On 15 November 1955, the Goons prepared everyone for the festive period by regaling them with the dramatic tale of 'The International Christmas Pudding'.


The episode was "especially writted for the wireless" by Spike Milligan as the ninth instalment of the sixth series, as per page 24 of the Radio Times. It was an intrepid tale of adventure and danger. Let the great poet, tragedian and twit William McGoonigall set the scene:

McGoonigall (Sellers): Many years ago in the year 562 BC, The great monumental International Christmas Pudding was struck by lightning, which also struck a tree.
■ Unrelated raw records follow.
(** * LLM Tracker: ingestion pipeline

    A shallow embedding of the ingestion core of the tracker:

    - [Store]: the SQLite store of [desktop-app/database.js] together with
      the tables, constraints and triggers of [database-schema.sql];
    - [Server]: the dispatch of [desktop-app/websocket-server.js];
    - [Host]: the native messaging host ([native-host/host.js]): the
      length-prefixed framing on stdin/stdout, the outbound queue and the
      reconnect logic.

    JavaScript objects are association lists from property names to
    values; a property that is absent reads as [undefined].  Numbers are
    integers ([Z]) and strings are sequences of characters.  SQL NULL is
    [None].  A bound parameter is read through the accessor of its
    column's declared type ([TEXT], [INTEGER]): the store is modelled
    for parameters of the type of their column, and the theorems that
    depend on what a parameter of another type leaves behind say so in
    their hypotheses ([Store.typed_message], [Store.stored_text], ...).
    The clock, the UUID source, SHA-256, JSON and UTF-8 belong to the
    runtime and are parameters. *)

From Stdlib Require Import ZArith NArith List String Ascii Bool Lia.
From Stdlib Require Import Strings.Byte.
Import ListNotations.

#[local] Open Scope string_scope.
#[local] Open Scope list_scope.
#[local] Open Scope Z_scope.

(* ================================================================== *)
(** * JavaScript values *)
(* ================================================================== *)

Module JS.

#[local] Set Warnings "-register-all".
Inductive value : Type :=
| undefined
| null
| Bool (b : bool)
| Num (n : Z)
| Str (s : string)
| Arr (items : list value)
| Obj (props : list (string * value)).

Definition object := list (string * value).

(** [data.k] *)
Fixpoint get (k : string) (o : object) : value :=
  match o with
  | [] => undefined
  | (k', v) :: o' => if String.eqb k k' then v else get k o'
  end.

(** ToBoolean: [undefined], [null], [false], [0] and the empty string
    are falsy. *)
Definition truthy (v : value) : bool :=
  match v with
  | undefined | null => false
  | Bool b => b
  | Num n => negb (n =? 0)
  | Str s => negb (String.eqb s EmptyString)
  | Arr _ | Obj _ => true
  end.

(** [a || b] *)
Definition or (a b : value) : value := if truthy a then a else b.

(** [a !== false] *)
Definition not_false (a : value) : bool :=
  match a with Bool false => false | _ => true end.

(** [c ? 1 : 0] *)
Definition flag (c : bool) : value := if c then Num 1 else Num 0.

(** [a + 1] on the numbers the handlers add. *)
Definition succ (a : value) : value :=
  match a with Num n => Num (n + 1) | _ => undefined end.

(** [length > 0] for a [length] that is a number or a boolean, or is
    missing; a boolean counts as 0 or 1.  A [length] of another type is
    taken as not positive: so it is for [null] and for a plain object,
    while a string or an array that converts to a positive number is
    left out. *)
Definition positive (length : value) : bool :=
  match length with
  | Num n => 0 <? n
  | Bool b => b
  | _ => false
  end.

(** What [for (const prompt of a)] walks under the guard
    [a && a.length > 0]: the elements of an array and the characters of
    a string; nothing when the guard fails, as it does for a number or a
    boolean, which have no [length].  An object that passes the guard is
    not iterable: [None]. *)
Definition items_of (a : value) : option (list value) :=
  match a with
  | Arr l => Some l
  | Str s => Some (map (fun c => Str (String c EmptyString)) (list_ascii_of_string s))
  | Obj props => if positive (get "length" props) then None else Some []
  | _ => Some []
  end.

End JS.

Import JS.

Declare Scope js_scope.
Delimit Scope js_scope with js.
Notation "o .[ k ]" := (JS.get k o) (at level 1, left associativity, format "o .[ k ]").
Notation "a '||' b" := (JS.or a b) (at level 50, left associativity) : js_scope.

(* ================================================================== *)
(** * Exceptions and state *)
(* ================================================================== *)

(** What a call can throw: a [SqliteError] of the driver, by its code,
    or a [TypeError] of the runtime. *)
Inductive Error :=
| SQLITE_CONSTRAINT_NOTNULL (column : string)
| SQLITE_CONSTRAINT_PRIMARYKEY (column : string)
| SQLITE_CONSTRAINT_FOREIGNKEY
| TypeError (message : string).

(** [err.message] *)
Definition message_of (e : Error) : string :=
  match e with
  | SQLITE_CONSTRAINT_NOTNULL c => ("NOT NULL constraint failed: " ++ c)%string
  | SQLITE_CONSTRAINT_PRIMARYKEY c => ("UNIQUE constraint failed: " ++ c)%string
  | SQLITE_CONSTRAINT_FOREIGNKEY => "FOREIGN KEY constraint failed"
  | TypeError m => m
  end.

Inductive outcome (A : Type) :=
| Returns (a : A)
| Throws (e : Error).
Arguments Returns {A} a.
Arguments Throws {A} e.

(** A call runs against a state [S], leaves a state behind and either
    returns or throws; what was written before a throw stays written. *)
Definition ST (S A : Type) : Type := S -> S * outcome A.

Definition ret {S A} (a : A) : ST S A := fun s => (s, Returns a).
Definition throw {S A} (e : Error) : ST S A := fun s => (s, Throws e).
Definition bind {S A B} (m : ST S A) (k : A -> ST S B) : ST S B :=
  fun s =>
    match m s with
    | (s', Returns a) => k a s'
    | (s', Throws e) => (s', Throws e)
    end.

(** [try { body } catch (err) { handler(err) }] *)
Definition try_catch {S A} (body : ST S A) (handler : Error -> ST S A) : ST S A :=
  fun s =>
    match body s with
    | (s', Returns a) => (s', Returns a)
    | (s', Throws e) => handler e s'
    end.

Declare Scope st_scope.
Delimit Scope st_scope with st.
Notation "x <- m ;; k" := (bind m (fun x => k))
  (at level 61, m at next level, right associativity) : st_scope.
Notation "m ;; k" := (bind m (fun _ => k))
  (at level 61, right associativity) : st_scope.

Definition returned {A} (o : outcome A) : bool :=
  match o with Returns _ => true | Throws _ => false end.

(* ================================================================== *)
(** * The store: schema and statements *)
(* ================================================================== *)

Module Store.

(** ** Bound parameters

    [stmt.run(...)] binds [null] and [undefined] as NULL, a string as
    TEXT and a number as REAL; a boolean, an array or an object is a
    TypeError of the driver.  The column's affinity then decides what is
    stored: an INTEGER column stores an integral REAL as that integer
    and a TEXT column stores a string as it is; but a TEXT column also
    turns a number into its decimal text ([5] into ['5.0']), and an
    INTEGER column turns a numeric string into a number.

    [TEXT] and [INTEGER] read what is stored for a parameter of the
    column's type, and NULL for any other; [text_parameter] and
    [integer_parameter] say which parameters those are, and
    [stored_text] is the key a parameter of any type leaves in a TEXT
    column.  The TEXT columns that hold [JSON.stringify(v)] are
    represented by the value [v] whose text they hold. *)

Definition TEXT (v : value) : option string :=
  match v with Str s => Some s | _ => None end.

Definition INTEGER (v : value) : option Z :=
  match v with Num n => Some n | _ => None end.

(** [Number.MAX_SAFE_INTEGER]: up to it, an integer of an INTEGER
    column and the number [stmt.get] returns for it are the same. *)
Definition MAX_SAFE_INTEGER : Z := 2 ^ 53 - 1.

(** The parameters a TEXT column stores as [TEXT] reads them: a string,
    [null] or [undefined]. *)
Definition text_parameter (v : value) : bool :=
  match v with
  | Str _ | null | undefined => true
  | _ => false
  end.

(** The parameters an INTEGER (or REAL) column stores as [INTEGER]
    reads them: a safe integer, [null] or [undefined]. *)
Definition integer_parameter (v : value) : bool :=
  match v with
  | Num n => Z.abs n <=? MAX_SAFE_INTEGER
  | null | undefined => true
  | _ => false
  end.

(** The key a parameter leaves in a TEXT column, whatever its type:
    the string itself, or the text [real_to_text n] that SQLite makes of
    the REAL a number [n] is bound as; nothing for a parameter bound as
    NULL or not bound at all.  The conversion is SQLite's and is left
    open: a theorem about a key that is not stored assumes so for every
    [real_to_text]. *)
Definition stored_text (real_to_text : Z -> string) (v : value) : option string :=
  match v with
  | Str s => Some s
  | Num n => Some (real_to_text n)
  | _ => None
  end.

Definition JSON_stringify (v : value) : option value := Some v.

(** [COALESCE(x, d)] *)
Definition COALESCE (x : option Z) (d : Z) : Z :=
  match x with Some v => v | None => d end.

(** [x + y] in SQL: NULL is absorbing. *)
Definition sql_add (x : option Z) (y : Z) : option Z := option_map (fun v => v + y) x.

(** [(strftime('%s', 'now') * 1000)] at wall-clock time [now] (ms). *)
Definition strftime_ms (now : Z) : Z := (now / 1000) * 1000.

(** Equality of two keys in a uniqueness or reference check: NULL never
    equals anything. *)
Definition key_eqb (a b : option string) : bool :=
  match a, b with
  | Some x, Some y => String.eqb x y
  | _, _ => false
  end.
And the magnificent International Christmas Pudding, which had been erected by Sisygambis atop a temple tall, was broken into two portions by the knock it received during the fall. And oh, these portions had been carried to a far corner of the earth. And this terrible disaster is not an occasion for mirth, and oh...

(Sisygambis, so the internet tells me, was a member of one of the royal families of Persia in the third century BC, so a little late for McGoonigall's date. She was the mother of Darius III of Persia, who abandoned her and the rest of his family when he was defeated by Alexander the Great. Sisygambis and her family were so well treated by Alexander that she refused to celebrate when Darius' army returned to liberate them. Darius was deaded soon after this, which probably serves him right.)


In 1843, the Goons report that a fossilised fragment of the International Christmas Pudding has been located. The British government decides to track down the rest of it and claim it for the empire!

Meanwhile, in Hyde Park...

Grytpype: Good evening. Have a picture of Queen Victoria. Seagoon: No thanks, I'm trying to give them up. Grytpype: I don't think you'll ever do it, I've tried and failed.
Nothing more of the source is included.